▶ **TASK TO COMPLETE**: Beginning with the first line, please return the entries exactly through the line that contains "Definition finished (σ", and leave out all later lines.
▬▬▬▬▬▬
Definition isReturned (wk : Arg * pc) : bool :=
  match wk.2 with Returned => true | _ => false end.

(** [workerPool.Wait()] is over (in serial mode: the one call is). *)
Definition finished (σ : state) : bool := forallb isReturned (workers σ).

(** The tail of [ExecuteStatements] and [WriteStatements], once every
    worker has returned. *)
Definition result (σ : state) : outcome :=
  match fatalErr σ with
  | Some err => Fatal err
  | None => Return (numErrors σ)
  end.

(** A complete run: the outcome, if the schedule lets every worker reach
    its [return]. *)
Definition outcome_of (σ : state) : option outcome :=
  if finished σ then Some (result σ) else None.

(** The state in which the pool starts. *)
Definition start (statements : list Task) (s : Sys) (terminated : bool)
    (numErrors0 : Z) (tables : gset string) (bar : nat) (args : list Arg) : state :=
  mkState statements s terminated None numErrors0 tables bar
          ((fun arg => (arg, AtRange)) <$> args) [].

(** *** Reading the history *)

Definition attempt_of (x : nat * event) : option (Task * option error) :=
  match x.2 with Attempted statement err => Some (statement, err) | _ => None end.

Definition dropped_of (x : nat * event) : option Task :=
  match x.2 with Checked statement true => Some statement | _ => None end.

Definition isCounted (x : nat * event) : bool :=
  match x.2 with Counted _ => true | _ => false end.

Definition isLatched (x : nat * event) : bool :=
  match x.2 with Latched _ => true | _ => false end.

Definition isIncremented (x : nat * event) : bool :=
  match x.2 with Incremented => true | _ => false end.

Definition isFailure (x : Task * option error) : bool :=
  match x.2 with Some _ => true | None => false end.

(** The units of work that were carried out, with their results, in the
    order in which they were. *)
Definition attempts (h : list (nat * event)) : list (Task * option error) :=
  omap attempt_of h.

(** The statements that were attempted, and those a worker received and
    put aside because it had to stop. *)
Definition attempted (h : list (nat * event)) : list Task := (attempts h).*1.
Definition dropped (h : list (nat * event)) : list Task := omap dropped_of h.

Definition failures (h : list (nat * event)) : nat :=
  length (List.filter isFailure (attempts h)).
Definition counted (h : list (nat * event)) : nat := length (List.filter isCounted h).
Definition latched (h : list (nat * event)) : nat := length (List.filter isLatched h).
Definition increments (h : list (nat * event)) : nat :=
  length (List.filter isIncremented h).

(** The events of one worker. *)
Definition events_of (w : nat) (h : list (nat * event)) : list event :=
  omap (fun x : nat * event => if Nat.eqb x.1 w then Some x.2 else None) h.

(** The statement a worker holds that it has neither attempted nor put
    aside yet. *)
Definition inflight (wk : Arg * pc) : list Task :=
  match wk.2 with
  | AtCheck statement | AtWork statement => [statement]
  | _ => []
  end.

(** A worker between its unit of work and the [Increment] that follows. *)
Definition pending (wk : Arg * pc) : nat :=
  match wk.2 with
  | AtError _ _ | AtInsert _ | AtIncrement => 1
  | _ => 0
  end.

(** A worker whose unit of work failed and that has not yet counted or
    latched the error. *)
Definition unhandled (wk : Arg * pc) : nat :=
  match wk.2 with AtError _ _ => 1 | _ => 0 end.

(** The results of carrying out [statements] one after the other with
    the same argument, and the state they leave. *)
Fixpoint replay (arg : Arg) (s : Sys) (statements : list Task)
  : list (Task * option error) * Sys :=
  match statements with
  | [] => ([], s)
  | statement :: rest =>
      let '(s', err) := work s statement arg in
      let '(results, s'') := replay arg s' rest in
      ((statement, err) :: results, s'')
  end.

(** *** What the specification says of a history *)






Definition is_attempt (e : event) : bool :=
  match e with Attempted _ _ => true | _ => false end.

Definition is_increment (e : event) : bool :=
  match e with Incremented => true | _ => false end.

(** The attempts that the specification lets [Increment] follow: those that
    succeeded and those whose failure was counted. *)
Definition recovered_or_successful (h : list (nat * event)) : nat :=
  (length (attempts h) - failures h + counted h)%nat.

(** *** Invariants of the pool *)

Implicit Types σ : state.



(** The events a worker can add to the history from each control point. *)
Definition emits (p : pc) (e : event) : Prop :=
  match p, e with
  | AtCheck statement, Checked statement' _ => statement' = statement
  | AtWork statement, Attempted statement' _ => statement' = statement
  | AtError statement _, Counted statement' =>
      statement' = statement /\ onErrorContinue = true
  | AtError _ err, Latched err' => err' = err /\ onErrorContinue = false
  | AtInsert statement, Inserted k => k = key statement
  | AtIncrement, Incremented => True
  | _, _ => False
  end.



Definition count_inv (bar : nat) (numErrors0 : Z) σ : Prop :=
  let h := history σ in
  progressBar σ = (bar + increments h)%nat /\
  length (attempts h) = (increments h + sum_list_with pending (workers σ))%nat /\
  numErrors σ = wrap32 (numErrors0 + Z.of_nat (counted h)) /\
  failures h = (counted h + latched h + sum_list_with unhandled (workers σ))%nat /\
  (onErrorContinue = true -> latched h = 0%nat) /\
  (onErrorContinue = false -> counted h = 0%nat) /\
  (latched h = 0%nat -> fatalErr σ = None) /\
  (latched h <> 0%nat -> is_Some (fatalErr σ)).

Definition holding (l : list (Arg * pc)) : list Task := flat_map inflight l.

(** Every statement is in the channel, in the hands of a worker, put
    aside by a worker that had to stop, or attempted: none is lost and
    none is attempted twice. *)
Definition conserved (statements : list Task) σ : Prop :=
  attempted (history σ) ++ dropped (history σ) ++ holding (workers σ) ++ tasks σ
  ≡ₚ statements.

(** No flag is set, no statement was put aside, and a worker has only
    returned because the channel was empty. *)
Definition unstopped σ : Prop :=
  wasTerminated σ = false /\ fatalErr σ = None /\ dropped (history σ) = [] /\
  (forall w arg, workers σ !! w = Some (arg, Returned) -> tasks σ = []).

(** With one worker the statements keep the order of the input: those
    attempted, the one in the worker's hands, the one put aside, and the
    rest of the channel. *)
Definition in_order (statements : list Task) σ : Prop :=
  exists arg p, workers σ = [(arg, p)] /\
    attempted (history σ) ++ inflight (arg, p) ++ dropped (history σ) ++ tasks σ
    = statements /\
    (dropped (history σ) <> [] -> p = Returned).

(** When the workers share their argument, the results in the history and
    the state of the system are those of the attempted statements carried
    out one after the other, in the order of the history. *)
Definition replayed (arg : Arg) (s0 : Sys) σ : Prop :=
  Forall (fun wk => wk.1 = arg) (workers σ) /\
  replay arg s0 (attempted (history σ)) = (attempts (history σ), sys σ).

Definition rank (p : pc) : nat :=
  match p with
  | Returned => 0 | AtRange => 1 | AtIncrement => 2 | AtInsert _ => 3
  | AtError _ _ => 4 | AtWork _ => 5 | AtCheck _ => 6
  end.

Definition succeeded (x : Task * option error) : Prop := x.2 = None.

(** As long as no error is latched every attempt has succeeded, but for
    the failure the worker is about to latch; the latched error is that
    of the last attempt, the only one that failed. *)
Definition first_failure σ : Prop :=
  exists arg p, workers σ = [(arg, p)] /\
    match fatalErr σ with
    | None =>
        match p with
        | AtError statement e =>
            exists before, attempts (history σ) = before ++ [(statement, Some e)] /\
              Forall succeeded before
        | _ => Forall succeeded (attempts (history σ))
        end
    | Some e =>
        (exists before statement,
            attempts (history σ) = before ++ [(statement, Some e)] /\
            Forall succeeded before) /\
        match p with AtWork _ | AtError _ _ | AtInsert _ => False | _ => True end
    end.

(** Worker by worker: its attempts are its increments, and one more while
    it stands between a unit of work and the [Increment] after it. *)
Definition increment_inv σ : Prop :=
  forall w arg p, workers σ !! w = Some (arg, p) ->
    length (List.filter is_attempt (events_of w (history σ)))
    = (length (List.filter is_increment (events_of w (history σ))) + pending (arg, p))%nat.

(** *** More of the history *)

Definition inserted_of (x : nat * event) : option string :=
  match x.2 with Inserted k => Some k | _ => None end.

Definition latched_of (x : nat * event) : option error :=
  match x.2 with Latched err => Some err | _ => None end.

(** The keys that were put into [errorTablesMetadata], and the errors that
    were written to [fatalErr], in the order in which they were. *)
Definition inserted (h : list (nat * event)) : list string := omap inserted_of h.
Definition latched_errors (h : list (nat * event)) : list error := omap latched_of h.

(** The statements whose attempt failed. *)
Definition failed (h : list (nat * event)) : list Task :=
  (List.filter isFailure (attempts h)).*1.

(** The statement whose failure a worker has met and whose key it has not
    put into [errorTablesMetadata] yet. *)
Definition unrecorded (wk : Arg * pc) : list Task :=
  match wk.2 with
  | AtError statement _ | AtInsert statement => [statement]
  | _ => []
  end.





Definition tables_inv (tables : gset string) σ : Prop :=
  errorTablesMetadata σ = list_to_set (inserted (history σ)) ∪ tables.

(** When errors are counted, the keys of the statements that failed are
    those put into [errorTablesMetadata] and those that workers are about
    to put. *)
Definition recorded σ : Prop :=
  key <$> failed (history σ)
  ≡ₚ inserted (history σ) ++ (key <$> flat_map unrecorded (workers σ)).

(** When errors are fatal, nothing is put into [errorTablesMetadata]. *)
Definition unrecording σ : Prop :=
  inserted (history σ) = [] /\
  Forall (fun wk => match wk.2 with AtInsert _ => False | _ => True end) (workers σ).


(** The schedule that lets the workers that have not returned run to
    their end, one after the other. *)
Definition drain (σ : state) : list action :=
  flat_map (fun w => repeat (Step w) (6 * length (tasks σ) + 6))
           (seq 0 (length (workers σ))).
End Pool.
End Pool.

Arguments Pool.state : clear implicits.
Arguments Pool.pc : clear implicits.
Arguments Pool.event : clear implicits.

(** ** The execution engine *)

Section Execute.
(** The state of the database cluster behind the connection pool. *)
Context {World : Type}.
(** [connectionPool.Exec(query, whichConn)]: the error it returns and
    what it does to the database. *)
Variable connectionPool_Exec : World -> string -> Z -> World * option error.
Variable connectionPool_NumConns : Z.
(** [connectionPool.ValidateConnNum(whichConn...)]. *)
Variable connectionPool_ValidateConnNum : list Z -> Z.
Variable onErrorContinue : bool.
▬▬▬▬▬▬
▶ **YOUR RESPONSE**:
Definition isReturned (wk : Arg * pc) : bool :=
  match wk.2 with Returned => true | _ => false end.

(** [workerPool.Wait()] is over (in serial mode: the one call is). *)
Definition finished (σ : state) : bool := forallb isReturned (workers σ).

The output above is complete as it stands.